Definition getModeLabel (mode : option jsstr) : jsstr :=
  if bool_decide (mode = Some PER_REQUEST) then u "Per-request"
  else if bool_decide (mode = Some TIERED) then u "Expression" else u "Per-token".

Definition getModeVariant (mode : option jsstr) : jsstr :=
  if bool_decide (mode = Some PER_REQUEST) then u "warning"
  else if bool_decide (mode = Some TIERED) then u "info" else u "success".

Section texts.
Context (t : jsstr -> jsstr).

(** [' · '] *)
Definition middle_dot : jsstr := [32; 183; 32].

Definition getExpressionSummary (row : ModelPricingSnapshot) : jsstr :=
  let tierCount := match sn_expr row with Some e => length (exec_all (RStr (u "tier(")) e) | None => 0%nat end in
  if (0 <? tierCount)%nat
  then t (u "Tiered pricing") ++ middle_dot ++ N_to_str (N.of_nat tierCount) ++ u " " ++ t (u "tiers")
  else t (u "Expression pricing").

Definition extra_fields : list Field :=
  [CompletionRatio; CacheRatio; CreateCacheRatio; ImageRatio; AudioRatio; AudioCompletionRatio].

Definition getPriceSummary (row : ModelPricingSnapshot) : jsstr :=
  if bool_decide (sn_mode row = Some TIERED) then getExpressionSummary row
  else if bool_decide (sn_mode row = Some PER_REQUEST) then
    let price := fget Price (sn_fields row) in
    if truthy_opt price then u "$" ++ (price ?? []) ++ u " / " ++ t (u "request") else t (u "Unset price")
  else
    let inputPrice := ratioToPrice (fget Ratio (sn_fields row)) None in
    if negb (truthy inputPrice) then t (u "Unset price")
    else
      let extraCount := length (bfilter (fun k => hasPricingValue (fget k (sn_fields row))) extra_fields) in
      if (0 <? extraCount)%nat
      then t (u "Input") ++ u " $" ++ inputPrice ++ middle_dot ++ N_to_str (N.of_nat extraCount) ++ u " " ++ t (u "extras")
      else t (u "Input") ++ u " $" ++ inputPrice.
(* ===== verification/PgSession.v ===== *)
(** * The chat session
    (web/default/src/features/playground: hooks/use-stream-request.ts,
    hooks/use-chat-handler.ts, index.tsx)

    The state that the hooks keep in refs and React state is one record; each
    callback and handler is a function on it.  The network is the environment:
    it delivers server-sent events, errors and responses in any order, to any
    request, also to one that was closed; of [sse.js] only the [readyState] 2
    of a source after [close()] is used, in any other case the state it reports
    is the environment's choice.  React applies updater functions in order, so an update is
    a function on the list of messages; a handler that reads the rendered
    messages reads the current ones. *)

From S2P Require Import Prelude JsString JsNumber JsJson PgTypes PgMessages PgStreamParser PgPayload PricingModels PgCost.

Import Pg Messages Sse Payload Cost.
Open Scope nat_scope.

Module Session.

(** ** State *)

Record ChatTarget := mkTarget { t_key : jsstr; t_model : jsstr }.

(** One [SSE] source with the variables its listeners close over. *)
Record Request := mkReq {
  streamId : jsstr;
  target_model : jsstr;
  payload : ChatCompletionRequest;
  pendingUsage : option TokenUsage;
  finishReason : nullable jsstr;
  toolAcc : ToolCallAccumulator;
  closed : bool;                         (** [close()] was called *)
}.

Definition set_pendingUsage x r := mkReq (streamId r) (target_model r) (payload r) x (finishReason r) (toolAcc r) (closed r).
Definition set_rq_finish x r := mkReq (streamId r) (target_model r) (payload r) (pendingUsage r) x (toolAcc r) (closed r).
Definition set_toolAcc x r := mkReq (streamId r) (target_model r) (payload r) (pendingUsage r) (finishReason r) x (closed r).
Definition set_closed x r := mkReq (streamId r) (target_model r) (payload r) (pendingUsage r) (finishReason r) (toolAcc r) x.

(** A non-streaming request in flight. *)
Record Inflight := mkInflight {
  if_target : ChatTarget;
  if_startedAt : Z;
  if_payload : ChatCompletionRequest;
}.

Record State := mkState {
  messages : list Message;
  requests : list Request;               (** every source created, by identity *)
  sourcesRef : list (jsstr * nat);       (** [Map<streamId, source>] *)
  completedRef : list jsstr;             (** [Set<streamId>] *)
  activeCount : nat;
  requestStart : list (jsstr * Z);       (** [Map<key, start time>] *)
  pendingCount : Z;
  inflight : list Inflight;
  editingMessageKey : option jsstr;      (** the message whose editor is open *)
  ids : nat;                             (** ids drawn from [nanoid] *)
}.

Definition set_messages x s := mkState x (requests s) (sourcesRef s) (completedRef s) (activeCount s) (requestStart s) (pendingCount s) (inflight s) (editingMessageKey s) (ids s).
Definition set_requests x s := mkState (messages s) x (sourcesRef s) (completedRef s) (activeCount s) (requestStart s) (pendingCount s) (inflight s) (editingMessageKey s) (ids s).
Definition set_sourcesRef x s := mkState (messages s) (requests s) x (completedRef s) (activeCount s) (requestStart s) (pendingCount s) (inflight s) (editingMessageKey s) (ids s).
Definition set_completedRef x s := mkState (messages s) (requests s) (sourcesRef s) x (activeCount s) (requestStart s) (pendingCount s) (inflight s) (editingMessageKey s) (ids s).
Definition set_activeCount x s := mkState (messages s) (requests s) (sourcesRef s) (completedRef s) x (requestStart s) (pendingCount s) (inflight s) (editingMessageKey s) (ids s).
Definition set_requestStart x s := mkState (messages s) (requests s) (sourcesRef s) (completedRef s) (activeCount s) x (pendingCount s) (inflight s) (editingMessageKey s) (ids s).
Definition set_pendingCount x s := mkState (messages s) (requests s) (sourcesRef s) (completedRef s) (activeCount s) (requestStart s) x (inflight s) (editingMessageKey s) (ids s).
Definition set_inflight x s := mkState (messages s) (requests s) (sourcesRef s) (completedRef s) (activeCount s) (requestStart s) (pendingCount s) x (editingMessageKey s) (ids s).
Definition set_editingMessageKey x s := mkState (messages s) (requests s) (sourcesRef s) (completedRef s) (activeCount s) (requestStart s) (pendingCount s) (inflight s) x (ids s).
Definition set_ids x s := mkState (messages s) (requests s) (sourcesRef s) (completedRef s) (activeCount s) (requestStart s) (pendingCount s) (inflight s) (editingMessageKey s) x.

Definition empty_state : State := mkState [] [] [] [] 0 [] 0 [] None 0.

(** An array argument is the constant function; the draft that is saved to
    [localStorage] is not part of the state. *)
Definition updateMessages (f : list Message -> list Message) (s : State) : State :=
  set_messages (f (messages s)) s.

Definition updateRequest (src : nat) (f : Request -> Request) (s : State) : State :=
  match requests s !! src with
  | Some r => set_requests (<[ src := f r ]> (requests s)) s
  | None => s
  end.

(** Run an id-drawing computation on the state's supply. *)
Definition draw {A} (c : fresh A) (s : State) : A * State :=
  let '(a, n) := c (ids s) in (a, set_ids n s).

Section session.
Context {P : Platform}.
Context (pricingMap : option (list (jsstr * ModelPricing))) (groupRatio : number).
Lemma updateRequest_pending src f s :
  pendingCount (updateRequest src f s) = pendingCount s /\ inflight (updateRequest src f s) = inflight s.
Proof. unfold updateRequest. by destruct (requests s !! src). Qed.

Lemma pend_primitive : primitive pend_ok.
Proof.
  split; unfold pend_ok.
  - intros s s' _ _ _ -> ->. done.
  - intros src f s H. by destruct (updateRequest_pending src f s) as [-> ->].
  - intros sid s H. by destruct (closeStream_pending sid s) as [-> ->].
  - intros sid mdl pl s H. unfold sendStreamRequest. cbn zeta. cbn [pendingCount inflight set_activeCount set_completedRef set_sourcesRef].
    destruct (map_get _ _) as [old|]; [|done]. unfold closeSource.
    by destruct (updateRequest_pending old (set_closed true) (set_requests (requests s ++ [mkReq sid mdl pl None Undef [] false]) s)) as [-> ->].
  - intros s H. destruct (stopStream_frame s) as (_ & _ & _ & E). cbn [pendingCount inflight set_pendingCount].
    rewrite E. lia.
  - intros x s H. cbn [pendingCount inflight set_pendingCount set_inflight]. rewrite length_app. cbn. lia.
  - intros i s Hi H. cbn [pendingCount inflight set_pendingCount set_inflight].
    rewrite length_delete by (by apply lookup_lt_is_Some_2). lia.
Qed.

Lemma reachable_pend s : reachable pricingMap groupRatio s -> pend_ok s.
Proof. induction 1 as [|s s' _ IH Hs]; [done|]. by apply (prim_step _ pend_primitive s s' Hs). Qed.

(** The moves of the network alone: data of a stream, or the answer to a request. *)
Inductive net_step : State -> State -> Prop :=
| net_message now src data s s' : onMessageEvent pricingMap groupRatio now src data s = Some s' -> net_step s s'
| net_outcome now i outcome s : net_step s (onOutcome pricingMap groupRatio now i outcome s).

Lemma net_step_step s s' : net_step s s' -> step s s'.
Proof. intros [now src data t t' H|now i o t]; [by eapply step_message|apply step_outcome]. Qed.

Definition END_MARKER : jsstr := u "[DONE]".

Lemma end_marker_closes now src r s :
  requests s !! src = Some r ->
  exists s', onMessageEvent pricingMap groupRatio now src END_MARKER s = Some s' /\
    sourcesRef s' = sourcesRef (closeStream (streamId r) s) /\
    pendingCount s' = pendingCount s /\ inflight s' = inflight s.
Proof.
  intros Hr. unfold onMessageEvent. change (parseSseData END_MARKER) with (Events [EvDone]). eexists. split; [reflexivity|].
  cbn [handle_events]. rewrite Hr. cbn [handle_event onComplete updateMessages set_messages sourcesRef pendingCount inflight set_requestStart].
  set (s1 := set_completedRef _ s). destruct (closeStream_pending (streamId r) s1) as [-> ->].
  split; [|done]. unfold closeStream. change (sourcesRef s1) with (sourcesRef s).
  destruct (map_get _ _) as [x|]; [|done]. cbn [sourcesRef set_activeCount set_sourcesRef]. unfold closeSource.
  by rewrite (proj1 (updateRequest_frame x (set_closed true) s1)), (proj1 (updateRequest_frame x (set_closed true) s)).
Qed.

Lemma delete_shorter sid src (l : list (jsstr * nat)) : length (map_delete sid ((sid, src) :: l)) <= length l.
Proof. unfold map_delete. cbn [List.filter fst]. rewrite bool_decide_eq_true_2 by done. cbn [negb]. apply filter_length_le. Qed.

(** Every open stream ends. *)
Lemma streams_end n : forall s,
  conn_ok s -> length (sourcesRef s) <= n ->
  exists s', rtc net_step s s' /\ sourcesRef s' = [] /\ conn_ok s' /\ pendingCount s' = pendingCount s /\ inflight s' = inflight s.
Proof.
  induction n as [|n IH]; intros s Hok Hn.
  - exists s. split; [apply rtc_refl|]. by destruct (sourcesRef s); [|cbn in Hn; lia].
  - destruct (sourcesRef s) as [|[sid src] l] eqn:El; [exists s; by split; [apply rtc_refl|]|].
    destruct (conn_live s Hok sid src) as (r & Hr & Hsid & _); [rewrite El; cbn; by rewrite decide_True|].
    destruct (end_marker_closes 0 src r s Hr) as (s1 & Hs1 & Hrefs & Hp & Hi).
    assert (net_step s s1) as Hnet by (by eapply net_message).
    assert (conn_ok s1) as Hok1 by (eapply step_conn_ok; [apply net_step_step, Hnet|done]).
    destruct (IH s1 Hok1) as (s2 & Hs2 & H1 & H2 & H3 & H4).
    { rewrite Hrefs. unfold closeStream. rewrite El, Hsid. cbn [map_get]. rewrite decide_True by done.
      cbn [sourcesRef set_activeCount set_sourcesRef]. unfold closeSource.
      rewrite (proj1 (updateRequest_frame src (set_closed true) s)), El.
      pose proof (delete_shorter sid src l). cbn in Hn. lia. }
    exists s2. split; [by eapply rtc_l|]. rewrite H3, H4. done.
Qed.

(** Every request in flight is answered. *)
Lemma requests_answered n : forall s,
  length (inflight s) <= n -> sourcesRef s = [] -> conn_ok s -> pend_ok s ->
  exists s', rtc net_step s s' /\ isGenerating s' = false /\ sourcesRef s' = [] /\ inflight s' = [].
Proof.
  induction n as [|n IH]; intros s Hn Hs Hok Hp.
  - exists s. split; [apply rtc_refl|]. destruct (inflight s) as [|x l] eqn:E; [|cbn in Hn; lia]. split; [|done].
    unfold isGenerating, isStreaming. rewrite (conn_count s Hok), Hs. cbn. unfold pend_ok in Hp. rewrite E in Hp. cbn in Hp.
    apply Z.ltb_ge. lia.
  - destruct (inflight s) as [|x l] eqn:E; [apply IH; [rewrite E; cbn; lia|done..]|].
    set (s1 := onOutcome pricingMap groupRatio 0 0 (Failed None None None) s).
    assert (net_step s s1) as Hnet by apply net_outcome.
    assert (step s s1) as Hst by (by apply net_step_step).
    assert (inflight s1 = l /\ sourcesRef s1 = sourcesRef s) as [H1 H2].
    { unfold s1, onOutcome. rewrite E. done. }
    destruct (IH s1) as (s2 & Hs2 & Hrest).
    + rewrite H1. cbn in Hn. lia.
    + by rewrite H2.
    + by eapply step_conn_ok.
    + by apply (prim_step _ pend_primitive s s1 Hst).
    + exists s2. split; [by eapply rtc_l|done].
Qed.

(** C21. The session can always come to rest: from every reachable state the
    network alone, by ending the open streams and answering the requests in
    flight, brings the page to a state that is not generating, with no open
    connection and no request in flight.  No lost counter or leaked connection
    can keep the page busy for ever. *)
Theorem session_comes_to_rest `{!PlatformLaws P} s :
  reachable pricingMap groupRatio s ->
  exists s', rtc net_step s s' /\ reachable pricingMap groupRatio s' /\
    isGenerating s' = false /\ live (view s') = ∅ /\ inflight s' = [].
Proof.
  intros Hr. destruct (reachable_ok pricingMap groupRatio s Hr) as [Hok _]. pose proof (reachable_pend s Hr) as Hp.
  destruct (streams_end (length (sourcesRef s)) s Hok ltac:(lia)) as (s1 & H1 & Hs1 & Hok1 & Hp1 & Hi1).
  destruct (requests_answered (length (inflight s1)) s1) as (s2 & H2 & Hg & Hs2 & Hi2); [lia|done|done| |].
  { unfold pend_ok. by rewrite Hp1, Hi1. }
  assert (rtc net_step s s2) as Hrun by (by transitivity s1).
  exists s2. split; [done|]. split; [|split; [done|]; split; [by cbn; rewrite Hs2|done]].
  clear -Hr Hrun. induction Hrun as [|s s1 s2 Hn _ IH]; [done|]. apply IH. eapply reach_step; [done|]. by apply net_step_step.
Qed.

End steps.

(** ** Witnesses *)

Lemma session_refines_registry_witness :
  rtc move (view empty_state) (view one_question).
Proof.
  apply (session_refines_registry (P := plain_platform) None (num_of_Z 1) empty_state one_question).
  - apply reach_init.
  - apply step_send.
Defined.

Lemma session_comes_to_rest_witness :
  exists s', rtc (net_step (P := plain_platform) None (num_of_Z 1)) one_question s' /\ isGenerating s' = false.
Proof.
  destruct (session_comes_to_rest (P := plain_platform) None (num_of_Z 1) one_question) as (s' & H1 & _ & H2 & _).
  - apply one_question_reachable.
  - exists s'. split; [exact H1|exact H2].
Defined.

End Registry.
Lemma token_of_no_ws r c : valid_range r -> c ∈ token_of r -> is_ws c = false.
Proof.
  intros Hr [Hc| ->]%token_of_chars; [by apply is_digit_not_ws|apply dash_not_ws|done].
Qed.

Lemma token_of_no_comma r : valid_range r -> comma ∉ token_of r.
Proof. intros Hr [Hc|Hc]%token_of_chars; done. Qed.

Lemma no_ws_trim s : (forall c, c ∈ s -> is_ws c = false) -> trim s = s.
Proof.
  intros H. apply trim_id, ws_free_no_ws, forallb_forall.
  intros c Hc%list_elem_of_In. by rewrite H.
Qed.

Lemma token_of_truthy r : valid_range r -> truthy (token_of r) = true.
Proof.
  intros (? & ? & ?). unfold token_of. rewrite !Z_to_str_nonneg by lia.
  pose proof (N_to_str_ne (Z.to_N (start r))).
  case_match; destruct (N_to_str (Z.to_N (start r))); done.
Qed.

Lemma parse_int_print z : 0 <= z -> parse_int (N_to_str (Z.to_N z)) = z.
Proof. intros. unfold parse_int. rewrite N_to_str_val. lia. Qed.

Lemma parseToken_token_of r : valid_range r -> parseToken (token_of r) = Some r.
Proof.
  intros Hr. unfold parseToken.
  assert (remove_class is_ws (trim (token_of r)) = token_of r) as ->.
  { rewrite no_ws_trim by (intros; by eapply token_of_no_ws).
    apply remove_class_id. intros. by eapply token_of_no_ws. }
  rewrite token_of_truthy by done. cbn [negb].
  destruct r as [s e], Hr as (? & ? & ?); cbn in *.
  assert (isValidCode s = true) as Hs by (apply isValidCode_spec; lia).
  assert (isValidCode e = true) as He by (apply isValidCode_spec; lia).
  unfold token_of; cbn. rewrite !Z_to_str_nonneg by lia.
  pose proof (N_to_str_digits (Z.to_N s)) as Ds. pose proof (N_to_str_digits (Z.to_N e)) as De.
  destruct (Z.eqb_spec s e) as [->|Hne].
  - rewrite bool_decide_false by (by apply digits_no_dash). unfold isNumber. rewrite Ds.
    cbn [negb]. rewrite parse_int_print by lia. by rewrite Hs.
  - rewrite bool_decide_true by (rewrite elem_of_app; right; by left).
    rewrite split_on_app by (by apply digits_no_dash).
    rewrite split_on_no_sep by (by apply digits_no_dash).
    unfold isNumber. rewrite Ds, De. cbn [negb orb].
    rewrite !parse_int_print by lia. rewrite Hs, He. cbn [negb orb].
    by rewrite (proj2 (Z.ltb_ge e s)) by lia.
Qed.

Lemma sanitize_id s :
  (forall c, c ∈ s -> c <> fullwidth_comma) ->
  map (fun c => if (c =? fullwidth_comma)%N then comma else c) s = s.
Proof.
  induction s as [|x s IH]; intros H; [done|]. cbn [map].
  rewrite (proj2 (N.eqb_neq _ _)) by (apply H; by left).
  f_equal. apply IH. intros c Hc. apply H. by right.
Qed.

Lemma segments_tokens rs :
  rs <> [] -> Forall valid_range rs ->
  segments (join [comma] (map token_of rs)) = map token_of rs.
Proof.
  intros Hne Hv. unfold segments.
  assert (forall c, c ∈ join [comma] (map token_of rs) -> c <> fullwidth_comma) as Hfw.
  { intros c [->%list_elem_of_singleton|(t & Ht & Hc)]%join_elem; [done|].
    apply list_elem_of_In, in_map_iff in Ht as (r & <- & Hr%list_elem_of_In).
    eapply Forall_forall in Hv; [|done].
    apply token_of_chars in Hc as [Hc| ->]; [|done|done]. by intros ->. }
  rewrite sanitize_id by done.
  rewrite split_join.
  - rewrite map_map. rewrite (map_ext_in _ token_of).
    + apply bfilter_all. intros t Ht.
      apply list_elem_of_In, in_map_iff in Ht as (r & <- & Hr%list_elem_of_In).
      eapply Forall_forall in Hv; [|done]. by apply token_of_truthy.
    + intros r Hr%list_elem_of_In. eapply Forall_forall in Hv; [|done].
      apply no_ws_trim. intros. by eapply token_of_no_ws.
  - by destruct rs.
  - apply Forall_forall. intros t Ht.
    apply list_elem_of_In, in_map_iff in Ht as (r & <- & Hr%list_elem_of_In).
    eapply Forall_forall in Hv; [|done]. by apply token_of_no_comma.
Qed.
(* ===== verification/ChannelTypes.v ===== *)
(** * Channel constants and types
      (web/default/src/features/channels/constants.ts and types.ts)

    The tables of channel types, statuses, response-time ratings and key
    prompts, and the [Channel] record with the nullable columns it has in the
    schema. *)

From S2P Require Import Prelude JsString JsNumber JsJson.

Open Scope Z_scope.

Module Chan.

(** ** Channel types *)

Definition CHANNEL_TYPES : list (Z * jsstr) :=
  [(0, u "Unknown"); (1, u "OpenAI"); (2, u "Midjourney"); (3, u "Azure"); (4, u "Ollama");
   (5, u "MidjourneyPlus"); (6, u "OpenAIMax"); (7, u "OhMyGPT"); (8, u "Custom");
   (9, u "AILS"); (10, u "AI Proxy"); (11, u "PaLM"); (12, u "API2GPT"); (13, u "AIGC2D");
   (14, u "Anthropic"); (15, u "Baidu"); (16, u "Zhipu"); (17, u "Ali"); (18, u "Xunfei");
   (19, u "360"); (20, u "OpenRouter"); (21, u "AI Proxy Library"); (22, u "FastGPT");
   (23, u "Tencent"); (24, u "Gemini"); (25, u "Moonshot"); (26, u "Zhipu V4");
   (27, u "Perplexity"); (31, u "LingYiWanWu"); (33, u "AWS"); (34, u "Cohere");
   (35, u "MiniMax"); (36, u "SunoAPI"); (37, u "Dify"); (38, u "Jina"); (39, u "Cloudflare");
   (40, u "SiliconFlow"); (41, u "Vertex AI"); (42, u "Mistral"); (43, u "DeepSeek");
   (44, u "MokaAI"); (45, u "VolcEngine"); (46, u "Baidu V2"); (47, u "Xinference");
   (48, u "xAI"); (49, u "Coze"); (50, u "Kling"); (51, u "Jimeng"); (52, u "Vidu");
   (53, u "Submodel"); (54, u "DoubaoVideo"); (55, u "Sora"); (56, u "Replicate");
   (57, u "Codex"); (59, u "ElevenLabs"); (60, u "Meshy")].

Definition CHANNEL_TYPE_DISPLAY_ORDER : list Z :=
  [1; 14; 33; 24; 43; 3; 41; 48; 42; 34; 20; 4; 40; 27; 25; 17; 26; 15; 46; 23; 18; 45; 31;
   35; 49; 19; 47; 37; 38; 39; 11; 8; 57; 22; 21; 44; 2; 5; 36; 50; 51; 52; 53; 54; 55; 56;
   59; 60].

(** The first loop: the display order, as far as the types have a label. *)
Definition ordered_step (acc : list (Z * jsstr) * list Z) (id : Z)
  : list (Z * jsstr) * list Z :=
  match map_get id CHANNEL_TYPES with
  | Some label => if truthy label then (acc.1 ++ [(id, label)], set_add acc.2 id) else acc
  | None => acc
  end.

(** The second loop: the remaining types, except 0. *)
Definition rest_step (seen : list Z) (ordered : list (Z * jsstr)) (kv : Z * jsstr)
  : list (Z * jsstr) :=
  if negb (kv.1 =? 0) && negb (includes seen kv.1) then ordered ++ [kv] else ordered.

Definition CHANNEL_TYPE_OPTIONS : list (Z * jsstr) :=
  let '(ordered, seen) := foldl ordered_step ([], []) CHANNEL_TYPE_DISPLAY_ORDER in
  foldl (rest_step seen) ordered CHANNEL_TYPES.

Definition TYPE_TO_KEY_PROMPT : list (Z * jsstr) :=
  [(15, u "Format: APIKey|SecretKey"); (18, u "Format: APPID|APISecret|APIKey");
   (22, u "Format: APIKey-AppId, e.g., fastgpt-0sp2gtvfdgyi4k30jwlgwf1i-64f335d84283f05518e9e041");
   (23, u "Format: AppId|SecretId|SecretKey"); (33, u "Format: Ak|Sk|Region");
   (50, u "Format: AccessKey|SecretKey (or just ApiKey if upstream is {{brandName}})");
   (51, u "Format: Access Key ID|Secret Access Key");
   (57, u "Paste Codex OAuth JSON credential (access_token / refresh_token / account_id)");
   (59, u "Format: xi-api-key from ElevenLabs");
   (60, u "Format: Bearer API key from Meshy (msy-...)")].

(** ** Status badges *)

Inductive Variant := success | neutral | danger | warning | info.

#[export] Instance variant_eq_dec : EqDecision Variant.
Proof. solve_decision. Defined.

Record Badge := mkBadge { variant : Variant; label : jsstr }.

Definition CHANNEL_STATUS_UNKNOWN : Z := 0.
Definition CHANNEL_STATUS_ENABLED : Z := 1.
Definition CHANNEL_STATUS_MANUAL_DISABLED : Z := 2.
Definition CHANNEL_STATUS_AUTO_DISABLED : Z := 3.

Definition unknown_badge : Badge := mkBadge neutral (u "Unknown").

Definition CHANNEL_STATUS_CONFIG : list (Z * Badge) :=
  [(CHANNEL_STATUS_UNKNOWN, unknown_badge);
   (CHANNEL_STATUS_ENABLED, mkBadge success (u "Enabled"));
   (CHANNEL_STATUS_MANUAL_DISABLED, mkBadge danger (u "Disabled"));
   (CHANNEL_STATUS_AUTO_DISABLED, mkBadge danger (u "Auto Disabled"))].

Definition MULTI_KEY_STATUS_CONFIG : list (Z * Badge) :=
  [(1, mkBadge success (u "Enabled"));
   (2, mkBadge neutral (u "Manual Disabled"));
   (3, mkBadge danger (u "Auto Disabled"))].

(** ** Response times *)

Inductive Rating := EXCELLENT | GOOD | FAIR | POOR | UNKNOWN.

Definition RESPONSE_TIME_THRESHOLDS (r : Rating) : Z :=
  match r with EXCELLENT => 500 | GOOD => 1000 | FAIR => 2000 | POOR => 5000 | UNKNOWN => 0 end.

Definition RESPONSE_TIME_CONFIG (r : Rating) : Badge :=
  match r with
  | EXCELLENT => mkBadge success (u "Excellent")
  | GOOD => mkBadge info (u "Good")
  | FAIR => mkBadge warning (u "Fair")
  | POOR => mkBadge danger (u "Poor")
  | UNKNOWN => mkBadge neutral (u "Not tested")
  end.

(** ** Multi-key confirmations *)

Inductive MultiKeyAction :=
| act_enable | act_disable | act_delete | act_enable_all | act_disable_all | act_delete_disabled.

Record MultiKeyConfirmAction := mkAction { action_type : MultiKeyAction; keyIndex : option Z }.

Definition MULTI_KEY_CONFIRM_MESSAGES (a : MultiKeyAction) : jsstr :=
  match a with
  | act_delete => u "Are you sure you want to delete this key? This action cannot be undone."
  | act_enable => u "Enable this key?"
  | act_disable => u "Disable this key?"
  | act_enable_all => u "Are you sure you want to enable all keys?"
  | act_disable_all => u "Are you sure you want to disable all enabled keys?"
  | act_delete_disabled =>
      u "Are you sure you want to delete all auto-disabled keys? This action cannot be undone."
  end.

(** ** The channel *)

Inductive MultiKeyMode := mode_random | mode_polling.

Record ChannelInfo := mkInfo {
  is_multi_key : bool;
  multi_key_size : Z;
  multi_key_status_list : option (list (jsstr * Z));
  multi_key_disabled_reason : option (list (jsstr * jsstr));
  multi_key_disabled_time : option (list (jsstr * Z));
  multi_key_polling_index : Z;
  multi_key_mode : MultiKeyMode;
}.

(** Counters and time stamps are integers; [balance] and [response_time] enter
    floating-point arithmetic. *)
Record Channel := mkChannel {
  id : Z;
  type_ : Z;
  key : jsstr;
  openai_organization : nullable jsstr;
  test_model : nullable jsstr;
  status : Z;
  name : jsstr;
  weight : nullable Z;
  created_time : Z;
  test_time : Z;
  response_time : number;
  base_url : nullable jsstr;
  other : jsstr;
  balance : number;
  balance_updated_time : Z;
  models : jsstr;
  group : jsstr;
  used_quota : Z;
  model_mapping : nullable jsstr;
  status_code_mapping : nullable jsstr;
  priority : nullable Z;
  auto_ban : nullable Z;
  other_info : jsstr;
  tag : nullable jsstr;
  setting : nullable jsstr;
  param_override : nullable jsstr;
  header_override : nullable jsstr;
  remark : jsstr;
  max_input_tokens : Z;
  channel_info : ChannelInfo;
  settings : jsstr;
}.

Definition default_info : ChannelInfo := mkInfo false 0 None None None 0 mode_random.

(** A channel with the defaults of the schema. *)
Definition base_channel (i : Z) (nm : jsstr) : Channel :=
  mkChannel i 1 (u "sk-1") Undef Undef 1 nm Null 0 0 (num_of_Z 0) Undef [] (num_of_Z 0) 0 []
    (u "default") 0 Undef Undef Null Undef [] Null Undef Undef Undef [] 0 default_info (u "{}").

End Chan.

Problem details
The lines above starting at the one that contains "cbn [negb]. rewrite" and ending at the one that contains "rs <> [] -> Forall valid_range rs ->" must be transcribed exactly, and no other lines may appear.

Written reply
    cbn [negb]. rewrite parse_int_print by lia. by rewrite Hs.
  - rewrite bool_decide_true by (rewrite elem_of_app; right; by left).
    rewrite split_on_app by (by apply digits_no_dash).
    rewrite split_on_no_sep by (by apply digits_no_dash).
    unfold isNumber. rewrite Ds, De. cbn [negb orb].
    rewrite !parse_int_print by lia. rewrite Hs, He. cbn [negb orb].
    by rewrite (proj2 (Z.ltb_ge e s)) by lia.
Qed.

Lemma sanitize_id s :
  (forall c, c ∈ s -> c <> fullwidth_comma) ->
  map (fun c => if (c =? fullwidth_comma)%N then comma else c) s = s.
Proof.
  induction s as [|x s IH]; intros H; [done|]. cbn [map].
  rewrite (proj2 (N.eqb_neq _ _)) by (apply H; by left).
  f_equal. apply IH. intros c Hc. apply H. by right.
Qed.

Lemma segments_tokens rs :
  rs <> [] -> Forall valid_range rs ->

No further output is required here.